→ **How to complete this task**
Give again, exactly as written, each line of the material below starting at the line that contains "Definition char_in (cs" and ending at the line that contains "match strip_suffix p". Both ends count, and no other line does.
··········
(* ===== verification/_CoqProject ===== *)
-Q . S2P
Prelude.v
Text.v
Utf8.v
Errors.v
Ast.v
Exprs.v
ExprWalk.v
SqliteNames.v
Names.v
SqliteEval.v
DataTypes.v
SessionVariable.v
Operands.v
Uuid.v
MinorUnits.v
Vector.v
Transactions.v
Calendar.v
Rounding.v
TemporalLiterals.v
Interval.v
Timezone.v
DateParts.v
ColumnValues.v
Rls.v
Enforcement.v
Backing.v
Effects.v
Placement.v
Replay.v
Script.v
Namespace.v
Epochs.v
Placeholder.v
Copy.v
(* ===== verification/Text.v ===== *)
(** * Rust's [str], as far as the modelled code uses it

    A [str] is the list of its Unicode scalar values.  The code's searches,
    splits and slices all cut next to an ASCII character, so a byte index and a
    character index select the same piece.  The two Unicode tables the standard
    library consults outside ASCII are parameters, the class [Unicode]. *)

From Stdlib Require Strings.String Strings.Ascii.
From S2P Require Import Prelude.

Abbreviation str := (list Z) (only parsing).

(** The string literal [s] of the source. *)
Definition lit (s : string) : str :=
  map (λ c, Z.of_N (Ascii.N_of_ascii c)) (String.list_ascii_of_string s).
Arguments lit s%_string_scope.

(** The standard library's tables outside ASCII. *)
Class Unicode := {
  uni_alphabetic : Z → bool;       (* char::is_alphabetic *)
  uni_lowercase : list Z → list Z  (* str::to_lowercase *)
}.

(** The instance the closed examples evaluate under: nothing outside ASCII is
    a letter and nothing outside ASCII has a lower case. *)
Definition ascii_only : Unicode :=
  {| uni_alphabetic _ := false; uni_lowercase s := s |}.

(** ** Characters *)

Definition is_ascii (c : Z) : bool := (0 <=? c) && (c <=? 127).
Definition is_ascii_digit (c : Z) : bool := (48 <=? c) && (c <=? 57).
Definition is_ascii_uppercase (c : Z) : bool := (65 <=? c) && (c <=? 90).
Definition is_ascii_lowercase (c : Z) : bool := (97 <=? c) && (c <=? 122).
Definition is_ascii_alphabetic (c : Z) : bool :=
  is_ascii_uppercase c || is_ascii_lowercase c.
Definition is_ascii_hexdigit (c : Z) : bool :=
  is_ascii_digit c || ((65 <=? c) && (c <=? 70)) || ((97 <=? c) && (c <=? 102)).

(** [char::is_whitespace], Unicode's [White_Space]. *)
Definition is_whitespace (c : Z) : bool :=
  ((9 <=? c) && (c <=? 13)) || (c =? 32) || (c =? 133) || (c =? 160) || (c =? 5760)
  || ((8192 <=? c) && (c <=? 8202)) || (c =? 8232) || (c =? 8233) || (c =? 8239)
  || (c =? 8287) || (c =? 12288).

Definition is_alphabetic `{Unicode} (c : Z) : bool :=
  if is_ascii c then is_ascii_alphabetic c else uni_alphabetic c.

Definition lower_char (c : Z) : Z := if is_ascii_uppercase c then c + 32 else c.
Definition to_ascii_lowercase (s : str) : str := map lower_char s.
Definition to_lowercase `{Unicode} (s : str) : str :=
  if forallb is_ascii s then to_ascii_lowercase s else uni_lowercase s.

(** ** Comparison and search *)

Fixpoint str_eqb (a b : str) : bool :=
  match a, b with
  | [], [] => true
  | x :: a, y :: b => (x =? y) && str_eqb a b
  | _, _ => false
  end.

(** [word] is one of the literals of a match arm. *)
Definition one_of (word : str) (arms : list string) : bool :=
  existsb (λ arm, str_eqb word (lit arm)) arms.

Definition eq_ignore_ascii_case (a b : str) : bool :=
  str_eqb (to_ascii_lowercase a) (to_ascii_lowercase b).

Definition contains_char (c : Z) (s : str) : bool := existsb (Z.eqb c) s.

(** [s.find(p)]: the index of the first character satisfying [p]. *)
Fixpoint find (p : Z → bool) (s : str) : option nat :=
  match s with
  | [] => None
  | c :: s => if p c then Some O else S <$> find p s
  end.

Definition char_in (cs : list Z) (c : Z) : bool := existsb (Z.eqb c) cs.

(** [strip_prefix] of a character and of a string, [strip_suffix] of either. *)
Definition strip_prefix_char (c : Z) (s : str) : option str :=
  match s with x :: s => if x =? c then Some s else None | [] => None end.

Fixpoint strip_prefix (p s : str) : option str :=
  match p, s with
  | [], _ => Some s
  | a :: p, b :: s => if a =? b then strip_prefix p s else None
  | _ :: _, [] => None
  end.

Definition strip_suffix (p s : str) : option str :=
  reverse <$> strip_prefix (reverse p) (reverse s).

Definition starts_with (p s : str) : bool :=
  match strip_prefix p s with Some _ => true | None => false end.

Definition ends_with (p s : str) : bool :=
  match strip_suffix p s with Some _ => true | None => false end.

(** ** Splitting and trimming *)

(** [s.split_once(c)]. *)
Fixpoint split_once (c : Z) (s : str) : option (str * str) :=
  match s with
  | [] => None
  | x :: s =>
      if x =? c then Some ([], s)
      else '(a, b) ← split_once c s; Some (x :: a, b)
  end.

(** [s.split(p).collect()], never empty. *)
Fixpoint split (p : Z → bool) (s : str) : list str :=
  match s with
  | [] => [[]]
  | x :: s =>
      if p x then [] :: split p s
      else match split p s with
           | piece :: rest => (x :: piece) :: rest
           | [] => [[x]]
           end
  end.

Definition is_nonempty (s : str) : bool := match s with [] => false | _ => true end.

Definition split_whitespace (s : str) : list str :=
  List.filter is_nonempty (split is_whitespace s).

Fixpoint drop_while (p : Z → bool) (s : str) : str :=
  match s with
  | [] => []
  | x :: t => if p x then drop_while p t else s
  end.

Definition trim_start_matches (p : Z → bool) (s : str) : str := drop_while p s.
Definition trim_end_matches (p : Z → bool) (s : str) : str := reverse (drop_while p (reverse s)).
Definition trim_end : str → str := trim_end_matches is_whitespace.
Definition trim (s : str) : str := trim_end (trim_start_matches is_whitespace s).

(** [parts.join(sep)]. *)
Fixpoint join (sep : str) (parts : list str) : str :=
  match parts with
  | [] => []
  | [p] => p
  | p :: parts => p ++ sep ++ join sep parts
  end.

(** ** Numbers *)

Definition digit_value (c : Z) : Z := c - 48.

(** The number a run of digits spells. *)
Definition digits_value (s : str) : Z := foldl (λ acc c, 10 * acc + digit_value c) 0 s.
··········
→ **Worked solution**
Definition char_in (cs : list Z) (c : Z) : bool := existsb (Z.eqb c) cs.

(** [strip_prefix] of a character and of a string, [strip_suffix] of either. *)
Definition strip_prefix_char (c : Z) (s : str) : option str :=
  match s with x :: s => if x =? c then Some s else None | [] => None end.

Fixpoint strip_prefix (p s : str) : option str :=
  match p, s with
  | [], _ => Some s
  | a :: p, b :: s => if a =? b then strip_prefix p s else None
  | _ :: _, [] => None
  end.

Definition strip_suffix (p s : str) : option str :=
  reverse <$> strip_prefix (reverse p) (reverse s).

Definition starts_with (p s : str) : bool :=
  match strip_prefix p s with Some _ => true | None => false end.

Definition ends_with (p s : str) : bool :=
  match strip_suffix p s with Some _ => true | None => false end.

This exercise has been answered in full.